Commentary by Mckayla Conner
“Give it a few years, that’ll change.”
I have heard this statement and those like it too many times to count since my start in the fire service. It usually comes after I say how much I love my job, how I love being a part of three departments, and how much the fire service is a part of my life. Here’s me, young, excited, eager, a sponge ready to soak up all there is to know and learn about one of the greatest jobs on earth. More often than not, I’m met with a senior fireman (or sometimes a young one) with a terrible attitude and negativity towards my love of the job.
If I remember correctly, the first time something like that was said to me, I was about a month in to being a career firefighter. Someone had come by the firehouse that was a member of another department. He asked me: “So, how are you liking it?” Of course, I went down a five-minute rabbit hole of how much I love my job. I smiled as I spoke, my face was bright, the words rushed out like white water rapids, and every one of them was filled with passion.
And then he said it
“That will change. In 10 years you will hate it, give it time.”
Why is this the narrative that some senior firemen are presenting to eager, fresh-out-of-the-academy, rookies? Am I really going to hate my job in 10 years? Will my love for the fire service fade away like some say it will? Why are we spreading this negativity? Is it almost unbelievable that there are firemen out there who genuinely love what they do? So many questions, and no answers.
I would have much rather heard this guy say: “Hey, that’s great that you have a love for it, this is amazing thing to be a part of, but that doesn’t mean it will always be easy. It will be taxing on you, some days you won’t be in the mood for it.” See? Much better. A few months ago in a staff meeting, my chief really got fired up for a few seconds about poor attitudes and people speaking negatively of the job. He looked at us and exclaimed: “If you don’t like it here, leave! If you don’t want to do this job, then go! I know plenty of other places are hiring.” The room was silent. Finally, someone said it. Someone with 13 years on the job compared to my mere one year. Finally, someone else understood, and I felt as if I finally was on some sort of common ground with someone like me.
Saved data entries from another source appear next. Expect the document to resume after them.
(** C18: the wallet implements the signer, with slots burned by failures.
    When no system call fails, [SignerVault.Sign] of a wallet whose counters
    are those of a signer either reserves or refuses. It reserves when prover
    and account are usable, the quota is not zero and is the pinned one, a
    new issue is within the limit of 10000, and the counter is below the
    quota: then it returns exactly what [Signer.Sign] returns, signature or
    error, and its file holds the signer's counters with the slot used up.
    That is the signer's own next state when the proof succeeds; the signer
    keeps its slot when the proof fails, the wallet does not. Otherwise it
    fails and the file is unchanged, and the signer fails too unless the
    quota differs from the pinned one or the issue limit is reached. *)
Theorem vault_refines_signer env v x m sgn p ring account issue k message ts disk :
  vault_at v x m disk -> vault_sim sgn x m -> working env -> length issue = 32%nat -> 0 <= k < 2 ^ 32 ->
  let '(r, sgn') := Sign sgn p (ve_prove env) ring account issue k message ts in
  if vault_admits m p ring account issue k then
    exists disk', VaultSign env v p ring account issue k message ts disk = (r, disk') /\
      vault_at v x (advance m issue k) disk' /\ vault_sim (burn sgn issue) x (advance m issue k) /\
      sgn' = (if is_ok r then burn sgn issue else sgn)
  else
    (exists e, VaultSign env v p ring account issue k message ts disk = (Err e, disk)) /\
    (is_ok r = true ->
     (exists q, quota_of m issue = Some q /\ q <> k) \/ (m !! hexDigest issue = None /\ 10000 <= Z.of_nat (size m))).
Proof using CL AL.
  intros HI Hsim Hw Hi Hk.
  pose proof (VaultSign_admitted env v x m sgn p ring account issue k message ts disk HI Hsim Hw Hi Hk) as HA.
  pose proof (VaultSign_refused env v x m sgn p ring account issue k message ts disk HI Hsim Hw Hi Hk) as HR.
  destruct (Sign sgn p (ve_prove env) ring account issue k message ts) as [r sgn'] eqn:ES. cbn [fst] in HA, HR.
  destruct (vault_admits m p ring account issue k); [|by apply HR].
  destruct (HA eq_refl) as (disk' & E & HI' & Hsim'). exists disk'. split_and!; try done.
  unfold Sign in ES. by destruct (sign_result _ _ _ _ _ _ _ _ _); injection ES as <- <-.
Qed.
End theorems.

(** ** Concrete instances *)

(** A cipher that does not hide its input and authenticates it with a
    truncated digest. *)
Definition toy_tag (key nonce plain ad : bytes) : bytes := take 16 (sha256 (key ++ nonce ++ ad ++ plain)).

#[export] Instance toy_aead : AEAD := {|
  aead_seal key nonce plain ad := plain ++ toy_tag key nonce plain ad;
  aead_open key nonce sealed ad :=
    let plain := take (length sealed - 16) sealed in
    if bool_decide (sealed = plain ++ toy_tag key nonce plain ad) then Some plain else None;
|}.

#[export] Instance toy_aead_laws : AEADLaws.
Proof.
  assert (forall key nonce plain ad, length (toy_tag key nonce plain ad) = 16%nat) as Hl.
  { intros. unfold toy_tag. rewrite length_take, Sha256.length_Sum256. lia. }
  constructor.
  - intros key nonce plain ad _ _. cbn [aead_open aead_seal toy_aead]. rewrite length_app, Hl, Nat.add_sub, take_app_length.
    by rewrite bool_decide_eq_true_2.
  - intros. cbn [aead_seal toy_aead]. rewrite length_app, Hl. unfold Overhead. lia.
Qed.

Definition vault_env (f : option fault) : VaultEnv :=
  mkVaultEnv (fun p => Ok ("/home/alice/" +:+ p)) None None None None (Ok (replicate 24 Byte.x2a)) f 0.

Definition vault_key : bytes := replicate 32 Byte.x11.
Definition vault_ident : bytes := replicate 32 Byte.x22.
Definition sample_vault : SignerVault := mkSignerVault "/home/alice/wallet" vault_ident vault_key.
Definition sample_created : result SignerVault * option file :=
  CreateSignerVault (vault_env None) "wallet" vault_key vault_ident (Some alice_x) None.
Definition sample_disk : option file := sample_created.2.

Lemma sample_created_eq :
  CreateSignerVault (vault_env None) "wallet" vault_key vault_ident (Some alice_x) None = (Ok sample_vault, sample_disk).
Proof.
  assert (sample_created.1 = Ok sample_vault) as E by (vm_compute; reflexivity).
  rewrite <- E. apply surjective_pairing.
Qed.

Lemma vault_env_nonce f : wf_nonce (vault_env f).
Proof. intros n [= <-]. reflexivity. Qed.

Lemma vault_env_working : working (vault_env None).
Proof. repeat split. apply vault_env_nonce. Qed.

Lemma sample_vault_at : vault_at sample_vault alice_x ∅ sample_disk.
Proof.
  exact (proj1 (create_at (vault_env None) "wallet" vault_key vault_ident alice_x _ _ (vault_env_nonce None) eq_refl sample_created_eq)).
Qed.

(** Signing, an attempt to create the wallet again, a failed write, signing. *)
Definition vault_call (f : option fault) (i : Z) (m : bytes) : VaultCall :=
  mkVaultCall (vault_env f) sample_vault (Some sample_prover) (sample_snapshot sample_ring) i sample_issue 2 m 1700000000.
Definition vault_ops : list vault_op :=
  [OpSign (vault_call None 1 message_1); OpCreate (vault_env None) "wallet" vault_key vault_ident (Some bob_x);
   OpSign (vault_call (Some (BeforeRename "disk full")) 0 message_2); OpSign (vault_call None 0 message_2)].
Definition vault_history : list (option Signed) * option file := vault_run vault_ops sample_disk.

Lemma vault_ops_wf : Forall (wf_op sample_vault) vault_ops.
Proof.
  assert (forall f i m, wf_op sample_vault (OpSign (vault_call f i m))) as H.
  { intros f i m. split; [split; [reflexivity|by left]|]. split; [apply vault_env_nonce|]. split; [reflexivity|].
    cbn [vl_k vault_call]. lia. }
  unfold vault_ops. rewrite !Forall_cons, Forall_nil. split; [apply H|]. split; [apply vault_env_nonce|].
  split; [apply H|]. split; [apply H|exact I].
Qed.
My dad was a fireman for many years, from before I was born to my first year of high school. Respected but goofy, smart, overly qualified, driven but loved the life of a black helmet and being a plain old fireman. And my dad’s last few weeks on the job were during a time that I can remember. I can tell you I have a very vivid memory of those last few shifts and the mornings of them: putting on his duty shirt, packing his bag.
My dad loved the job the day he left, as much as he did the day he started.
Read that again.
My dad, who had seen some of the most terrible things, who worked two jobs to provide for me, who was tired, worn out, overexerted… still loved his job. Since I started, he talked to me about the challenges, the achy knees, bad leadership, and B.S. calls. He makes sure I know that it isn’t always going to be sunshine and rainbows, but he also reminds me about how special it is to be a fireman. To be among some of the bravest men and women in the world, how special a firehouse is, the family you gained along the way that isn’t blood, the laughs, the “grabs”, and the pride.
So why are there still people who utter the words that firefighters like me hate most? “That’ll change.” What is the point they are trying to make with this statement? Are these firemen so stuck in their own mediocrity and complacency that they aren’t making this job the best it can be for them? Are they so unhappy that they can’t just appreciate the fact that they get to do a job that a lot of people would love to be able to do? Being a fireman is a blessing and an honor. It is inspiring to come after those before us who paved the way, moved mountains, and gave the ultimate sacrifice to make the fire service what it is today. Why fill the heads of people who just want to live up to the expectations with negativity?
Why do we ostracize people for wanting to be better? Why are there firemen who put down that rookie who just wants to be the best they can? We have taken an oath to protect property and the environment we are blessed to live in. Many times, younger firefighters like me just want to train, to do a project for the firehouse, or to learn to be a better firefighter. Instead we are met with someone’s smart aleck remark, calling them a “brownnoser.” Is this what fire service culture has amounted to? Ostracizing and making fun of someone for just wanting to be better, to improve station morale, to put up an awesome sign in the bay, to go to the training grounds instead of sitting at the station? Where is this toxicity coming from? I would hope that the person who shows up when I call 911 is someone who uses every opportunity to improve and who genuinely loves their job, not some armchair quarterback who is halfway to retirement and is just showing up for his 24 hours to collect a check.
My chief and I talked about this the other day. He said: “Sometimes people do stuff like that and say those things because when that person is trying to do things to be better, to improve or has an idea, the other guy is mad that it wasn’t their idea. So they shoot it down or belittle that person, and that’s not your fault.”
I’m not a perfect fireman. I have made mistakes. I have had days where I wasn’t on my A-game. But I love my job. Some people are just meant to be here. And I refuse to be sucked into a hole where complacency and mediocrity thrive in the fire service.
Change the narrative. Don’t be that guy. And for some of us…No, it won’t “change.”
Mckayla Conner is a career firefighter in Georgia who is assigned to an engine.